Return precisely the opening lines of the listing below, ending with the line that contains "reached over the".

▸ **Given information**
[Start of Attachment]
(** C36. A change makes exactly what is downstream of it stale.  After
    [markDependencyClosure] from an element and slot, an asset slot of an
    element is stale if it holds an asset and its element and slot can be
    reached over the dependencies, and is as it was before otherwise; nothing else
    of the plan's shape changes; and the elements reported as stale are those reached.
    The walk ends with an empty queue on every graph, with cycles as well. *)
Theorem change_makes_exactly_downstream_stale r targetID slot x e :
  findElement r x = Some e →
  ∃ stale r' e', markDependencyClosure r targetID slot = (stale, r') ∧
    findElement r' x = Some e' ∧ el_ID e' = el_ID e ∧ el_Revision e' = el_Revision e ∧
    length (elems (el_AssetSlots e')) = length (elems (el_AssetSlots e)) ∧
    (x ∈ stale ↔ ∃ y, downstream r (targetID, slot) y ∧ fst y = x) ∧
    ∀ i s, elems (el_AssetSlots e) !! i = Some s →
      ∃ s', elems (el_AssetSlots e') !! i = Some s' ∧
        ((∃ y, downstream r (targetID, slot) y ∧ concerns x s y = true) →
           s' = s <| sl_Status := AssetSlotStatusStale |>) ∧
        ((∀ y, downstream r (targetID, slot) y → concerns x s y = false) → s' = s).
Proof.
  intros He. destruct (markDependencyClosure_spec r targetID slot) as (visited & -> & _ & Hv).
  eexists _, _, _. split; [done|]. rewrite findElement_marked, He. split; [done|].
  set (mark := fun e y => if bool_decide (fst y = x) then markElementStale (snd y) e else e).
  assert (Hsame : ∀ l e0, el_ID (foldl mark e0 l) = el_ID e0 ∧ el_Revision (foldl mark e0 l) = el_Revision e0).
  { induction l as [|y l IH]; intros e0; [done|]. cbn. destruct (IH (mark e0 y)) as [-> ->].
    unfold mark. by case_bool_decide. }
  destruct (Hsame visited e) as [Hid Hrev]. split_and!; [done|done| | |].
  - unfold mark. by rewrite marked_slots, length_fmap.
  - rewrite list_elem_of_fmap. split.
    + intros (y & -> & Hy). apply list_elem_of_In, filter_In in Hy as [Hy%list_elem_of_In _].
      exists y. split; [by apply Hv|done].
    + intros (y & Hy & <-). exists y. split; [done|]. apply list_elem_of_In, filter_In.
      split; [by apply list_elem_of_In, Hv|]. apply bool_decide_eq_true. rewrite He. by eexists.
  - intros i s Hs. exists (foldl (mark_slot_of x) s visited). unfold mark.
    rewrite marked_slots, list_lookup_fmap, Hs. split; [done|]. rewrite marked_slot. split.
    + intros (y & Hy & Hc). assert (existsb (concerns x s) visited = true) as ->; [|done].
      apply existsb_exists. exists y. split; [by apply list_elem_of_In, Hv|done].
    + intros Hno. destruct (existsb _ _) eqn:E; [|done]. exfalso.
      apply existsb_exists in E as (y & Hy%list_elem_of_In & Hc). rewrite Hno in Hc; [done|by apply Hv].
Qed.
[End of Attachment]
▸ **Solution to this problem**
(** C36. A change makes exactly what is downstream of it stale.  After
    [markDependencyClosure] from an element and slot, an asset slot of an
    element is stale if it holds an asset and its element and slot can be
    reached over the dependencies, and is as it was before otherwise; nothing else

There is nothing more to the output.